I used to believe any guy I liked had a good chance of liking me back. Mind you, this is less a healthy self-confidence and more that I like men that most women wouldn't find all that attractive. However, as I get older more and more women start to like my type of guy.
Kinda dorky
Really smart
Socially-awkward/shy
Not funny but capable of getting my jokes
Sweet and Sincere
These are the guys girls marry. It's sad because I've always gone for this guy...since I was 12 and started liking boys. Most girls went through the bad boys, the assholes, the rebels, the gangstas--not me. I stayed true to the good guy--arguably the nice guy. He never finished last with me. Yet he eludes me now--now when the dumb girls, the pretty girls, and the ready-to-marry girls have come around to him...his allegiance wavers and I'm left alone in the Land of Sweet being Vicious.

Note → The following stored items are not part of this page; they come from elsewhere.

Definition vprintf (fd : Z) (fmt ap : list Z) : M out unit := vprintf_loop fd fmt false ap.
Definition fprintf (fd : Z) (fmt ap : list Z) : M out unit := vprintf fd fmt ap.
Definition uprintf (fmt ap : list Z) : M out unit := vprintf 1 fmt ap.
End User.

(** ** user/ulib.c *)

Fixpoint atoi_loop (s : list Z) (n : Z) : Z :=
  match s with
  | c :: s => if (c_0 <=? c) && (c <=? 57) then atoi_loop s (i32 (n * 10 + c - c_0)) else n
  | [] => n
  end.
Definition atoi (s : list Z) : Z := atoi_loop s 0.

(** ** Printing as appending to what is printed *)

Class Sink (S : Type) := {
  sink : S → list Z → S;
  sink_nil s : sink s [] = s;
  sink_app s a b : sink (sink s a) b = sink s (a ++ b) }.

(** [m] prints [t], whatever was printed before, and does nothing else. *)
Definition emits {S} (K : Sink S) (m : M S unit) (t : list Z) : Prop := ∀ s, m s = Ok (tt, sink s t).

Section Emits.
Context {S : Type} (K : Sink S).

Lemma emits_ret : emits K (mret tt) [].
Proof. intros s. by rewrite sink_nil. Qed.

Lemma emits_seq m1 m2 t1 t2 : emits K m1 t1 → emits K m2 t2 → emits K (m1;; m2) (t1 ++ t2).
Proof. intros H1 H2 s. by rewrite (bind_ok _ _ _ _ _ (H1 s)), H2, sink_app. Qed.

Lemma emits_val {A} (m : M S A) (a : A) f t : (∀ s, m s = Ok (a, s)) → emits K (f a) t → emits K (m ≫= f) t.
Proof. intros Hm Hf s. by rewrite (bind_ok _ _ _ _ _ (Hm s)). Qed.

Lemma emits_for_each f l : Forall (λ c, emits K (f c) [c]) l → emits K (for_each l f) l.
Proof.
  induction 1 as [|c l Hc _ IH]; [apply emits_ret|]. cbn [for_each]. change (c :: l) with ([c] ++ l). by apply emits_seq.
Qed.
End Emits.

#[export] Instance con_sink : Sink con.
Proof.
  refine {| sink st t := set_dev (d_idle st) (d_rx st) (d_thr st ++ t) st |}.
  - intros []. unfold set_dev. cbn. by rewrite app_nil_r.
  - intros [] a b. unfold set_dev. cbn. by rewrite <- app_assoc.
Defined.

Definition out_sink (fd : Z) : Sink out.
Proof.
  refine {| sink (o : out) t := o ++ (pair fd <$> t) |}.
  - intros o. apply app_nil_r.
  - intros o a b. by rewrite fmap_app, app_assoc.
Defined.

Definition is_char (c : Z) : Prop := 0 <= c < 256.

Lemma consputc_emits c : is_char c → emits con_sink (consputc c) [c].
Proof.
  intros Hc st. unfold consputc, BACKSPACE. rewrite (proj2 (Z.eqb_neq _ _)) by (unfold is_char in Hc; lia).
  unfold uartputc_sync, write_thr, w8. by rewrite Z.mod_small.
Qed.

Lemma putc_emits fd c : is_char c → emits (out_sink fd) (putc fd c) [c].
Proof. intros Hc o. unfold putc, w8. by rewrite Z.mod_small. Qed.

(** ** Numerals *)

(** The number with digits [ds], the first the most significant. *)
Definition numval (b : Z) (ds : list Z) : Z := fold_left (λ n d, n * b + d) ds 0.

Definition digit_char (dg : list Z) (d : Z) : Z := default 0 (dg !! Z.to_nat d).

(** [t] is [z] written in base [b]: a minus sign if it is negative, then its digits,
    the first of which is not zero unless it is the only one. *)
Definition numeral (dg : list Z) (b : Z) (t : list Z) (z : Z) : Prop :=
  ∃ ds, t = (if z <? 0 then [c_minus] else []) ++ (digit_char dg <$> ds) ∧ Forall (λ d, 0 <= d < b) ds ∧
    numval b ds = Z.abs z ∧ ds ≠ [] ∧ (head ds = Some 0 → ds = [0]).

(** [t] is the 64-bit number [x] as an address: 0x and sixteen hexadecimal digits. *)
Definition address (dg : list Z) (t : list Z) (x : Z) : Prop :=
  ∃ ds, t = [c_0; c_x] ++ (digit_char dg <$> ds) ∧ Forall (λ d, 0 <= d < 16) ds ∧ length ds = 16%nat ∧ numval 16 ds = x.

Lemma numval_snoc b ds d : numval b (ds ++ [d]) = numval b ds * b + d.
Proof. unfold numval. by rewrite fold_left_app. Qed.

Lemma numval_from b ds a : fold_left (λ n d, n * b + d) ds a = a * b ^ Z.of_nat (length ds) + numval b ds.
Proof.
  unfold numval. revert a. induction ds as [|d ds IH]; intros a; [cbn; rewrite Z.pow_0_r; lia|]. cbn [fold_left length].
  rewrite IH, (IH (0 * b + d)), Nat2Z.inj_succ, Z.pow_succ_r by lia. lia.
Qed.

Lemma numval_cons b d ds : numval b (d :: ds) = d * b ^ Z.of_nat (length ds) + numval b ds.
Proof. unfold numval at 1. cbn [fold_left]. by rewrite numval_from, Z.mul_0_l, Z.add_0_l. Qed.

Definition good_digits (dg : list Z) : Prop := length dg = 16%nat ∧ Forall is_char dg.

Lemma digit_run {S} dg d (s : S) : good_digits dg → 0 <= d < 16 → digit dg d s = Ok (digit_char dg d, s).
Proof.
  intros [Hl _] Hd. unfold digit, digit_char. destruct (lookup_lt_is_Some_2 dg (Z.to_nat d)) as [c ->]; [lia|done].
Qed.

Lemma digit_is_char dg d : good_digits dg → 0 <= d < 16 → is_char (digit_char dg d).
Proof.
  intros [Hl Hd] Hr. unfold digit_char. destruct (lookup_lt_is_Some_2 dg (Z.to_nat d)) as [c Hc]; [lia|]. rewrite Hc. cbn.
  by eapply list.Forall_lookup_1 in Hc.
Qed.

Lemma digits_round {S} dg b x buf (s : S) : good_digits dg → 2 <= b <= 16 → (length buf < 16)%nat →
  digits_body dg b (x, buf) s = Ok (if negb (x / b =? 0) then inl (x / b, buf ++ [digit_char dg (x mod b)]) else inr (buf ++ [digit_char dg (x mod b)]), s).
Proof.
  intros Hdg Hb Hbuf. unfold digits_body. pose proof (Z.mod_pos_bound x b ltac:(lia)).
  rewrite (bind_ok _ _ _ _ _ (digit_run dg (x mod b) s Hdg ltac:(lia))). unfold push.
  rewrite (proj2 (Nat.ltb_lt _ _)) by done. rewrite (bind_ok _ _ _ (buf ++ [digit_char dg (x mod b)]) s) by done.
  by destruct (negb _).
Qed.

Lemma digits_run {S} dg b : good_digits dg → 2 <= b <= 16 → ∀ k x buf fuel, 0 <= x < b ^ Z.of_nat k → (1 <= k)%nat →
  (length buf + k <= 16)%nat → (k <= fuel)%nat →
  ∃ ds : list Z, (∀ s : S, loop fuel (digits_body dg b) (x, buf) s = Ok (buf ++ (digit_char dg <$> ds), s)) ∧ Forall (λ d, 0 <= d < b) ds ∧
    numval b (reverse ds) = x ∧ ds ≠ [] ∧ (length ds <= k)%nat ∧ (head (reverse ds) = Some 0 → ds = [0]).
Proof.
  intros Hdg Hb k. induction k as [|k IH]; intros x buf fuel Hx Hk Hbuf Hf; [lia|]. destruct fuel as [|fuel]; [lia|].
  pose proof (λ s : S, digits_round dg b x buf s Hdg Hb ltac:(lia)) as Hround. pose proof (Z.mod_pos_bound x b ltac:(lia)) as Hm.
  pose proof (Z.div_mod x b ltac:(lia)) as Hdm. destruct (Z.eqb_spec (x / b) 0) as [E|E]; cbn [negb] in Hround.
  - exists [x mod b]. split_and!; [intros s; by rewrite loop_S, (bind_ok _ _ _ _ _ (Hround s))|by constructor| |done|simpl; lia|cbn; by intros [= ->]]. cbn. lia.
  - rewrite Nat2Z.inj_succ, Z.pow_succ_r in Hx by lia.
    assert (Hq : 0 <= x / b < b ^ Z.of_nat k) by (split; [apply Z.div_pos; lia|apply Z.div_lt_upper_bound; lia]).
    assert (Hk1 : (1 <= k)%nat) by (destruct k; [rewrite Z.pow_0_r in Hq; lia|lia]).
    destruct (IH (x / b) (buf ++ [digit_char dg (x mod b)]) fuel Hq Hk1 ltac:(rewrite length_app; simpl; lia) ltac:(lia))
      as (ds & Hr & Hds & Hv & Hne & Hl & Hlast).
    exists (x mod b :: ds). split_and!; [|by constructor| |done|simpl; lia|].
    + intros s. by rewrite loop_S, (bind_ok _ _ _ _ _ (Hround s)), Hr, <- app_assoc.
    + rewrite reverse_cons, numval_snoc, Hv. lia.
    + rewrite reverse_cons. destruct (reverse ds) as [|d rs] eqn:Er; [by apply (f_equal reverse) in Er; rewrite reverse_involutive in Er|].
      cbn [app head]. intros [= ->]. specialize (Hlast eq_refl). subst ds. change (reverse [0]) with [0] in Er. injection Er as <-. cbn in Hv. lia.
Qed.

(** ** The three printers *)

(** Both versions of [printint] on a number [xx] of type [int]. *)
Section Printint.
Context {S : Type} (K : Sink S) (put : Z → M S unit) (Hput : ∀ c, is_char c → emits K (put c) [c]).
Context (dg : list Z) (Hdg : good_digits dg).

Definition print_digits (xx base : Z) (sign : bool) : M S unit :=
  let sign := sign && (xx <? 0) in
  let x := if sign then w32 (- xx) else w32 xx in
  buf ← loop 33 (digits_body dg base) (x, []);
  buf ← (if sign then push c_minus buf else mret buf);
  for_each (reverse buf) put.

Lemma chars_emit ds : Forall (λ d, 0 <= d < 16) ds → Forall (λ c, emits K (put c) [c]) (digit_char dg <$> ds).
Proof. intros H. apply list.Forall_fmap. eapply list.Forall_impl; [exact H|]. intros d Hd. by apply Hput, digit_is_char. Qed.

Lemma print_digits_emits xx base sign : base = 10 ∨ base = 16 → -2 ^ 31 <= xx < 2 ^ 31 →
  ∃ t, emits K (print_digits xx base sign) t ∧ numeral dg base t (if sign then xx else w32 xx).
Proof.
  intros Hb Hxx. unfold print_digits. cbv zeta. set (neg := sign && (xx <? 0)).
  set (x := if neg then w32 (- xx) else w32 xx).
  assert (Hx : 0 <= x < 2 ^ 32) by (unfold x, w32; destruct neg; apply Z.mod_pos_bound; lia).
  assert (Hz : x = Z.abs (if sign then xx else w32 xx) ∧ neg = ((if sign then xx else w32 xx) <? 0)).
  { subst x neg. unfold w32 in *. destruct sign; cbn [andb].
    - destruct (Z.ltb_spec xx 0); [rewrite Z.mod_small by lia; lia|rewrite Z.mod_small by lia; lia].
    - pose proof (Z.mod_pos_bound xx (2 ^ 32) ltac:(lia)). split; [lia|]. symmetry. apply Z.ltb_ge. lia. }
  destruct Hz as [Hz Hneg].
  assert (Hx10 : 0 <= x < base ^ Z.of_nat 10) by (destruct Hb as [-> | ->]; change (10 ^ Z.of_nat 10) with 10000000000; change (16 ^ Z.of_nat 10) with 1099511627776; lia).
  destruct (digits_run (S := S) dg base Hdg ltac:(lia) 10 x [] 33 Hx10 ltac:(lia) ltac:(simpl; lia) ltac:(lia))
    as (ds & Hr & Hds & Hv & Hne & Hl & Hlast). cbn [app] in Hr.
  assert (Hds16 : Forall (λ d, 0 <= d < 16) (reverse ds)) by (apply Forall_reverse; eapply list.Forall_impl; [exact Hds|]; cbn; lia).
  exists ((if neg then [c_minus] else []) ++ (digit_char dg <$> reverse ds)). split.
  - eapply emits_val; [exact Hr|]. set (cs := digit_char dg <$> ds).
    apply (emits_val _ _ (cs ++ if neg then [c_minus] else [])).
    + intros s. destruct neg; [|by rewrite app_nil_r]. unfold push. rewrite (proj2 (Nat.ltb_lt _ _)); [done|]. unfold cs. rewrite length_fmap. lia.
    + rewrite reverse_app. unfold cs. rewrite <- fmap_reverse. replace (reverse (if neg then [c_minus] else [])) with (if neg then [c_minus] else []) by by destruct neg.
      apply emits_for_each, Forall_app. split; [|by apply chars_emit]. destruct neg; [|constructor].
      constructor; [|constructor]. apply Hput. unfold is_char, c_minus. lia.
  - exists (reverse ds). rewrite <- Hneg, <- Hz. split_and!; [done|by apply Forall_reverse|done| |].
    + intros E. apply Hne. by rewrite <- (reverse_involutive ds), E.
    + intros E. by rewrite Hlast.
Qed.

The thing is just as he is my type out of some degree of "I can't do betterness"--I'm no longer his type because now he can do better. He can finally get that cheerleader or dancer or aspiring actress--and the truth about men is they'll go for that girl every time. I mean, till she cheats on him or leaves him to pursue her career as a gymnast. I like to think that's why older guys go for me...but I'm sure any late 30something single lady will tell me that's it more the bloom on this rose than the quality of her perfume. Sigh.
I quit on white boys a long time ago. I haven't had a white boyfriend since high school and much of the reason for that is that I learned a valuable lesson, relatively early--a white guy will never get serious with this brown girl. Mind you, white guys get serious with brown girls all the time...the Ditha girls. But if a white guy is going to get serious with a girl like me, she'll be a white. It's sad and it's true and I thought I'd come to terms with it--but I haven't. Every now and again I'll meet a white guy who catches my fancy and I'll be reminded of how quickly this mocha frap would be dismissed for some white cocoa (is there such a thing?)...sniffle. Why is that?
2 comments:
It's funny. You talk about three carat rings, and then you show morsels of understanding -- about how you can't do better to a certain degree, and that's why you like the "nice" guy.
The truth is, you're still too young to realize that you'll be the type of woman who will say fuck all to *any* ring in a few years, as long as you can have a nice guy who will commit to you. It's downright laughable when you describe yourself as the pudgy "cute" girl, when the fact is, your face isn't very cute, either.
You're clinically obsese, and you're still in your twenties. Your arrogance is disgusting, and I'm not the only one who thinks so. I've never even met you, and yet, you disgust me.
Hmm...really, who else thinks so?
I'm eager to see who agrees to marry you? Just because you're poor don't get mad at me for establishing that no woman wants to touch your puny penis now or in the long term.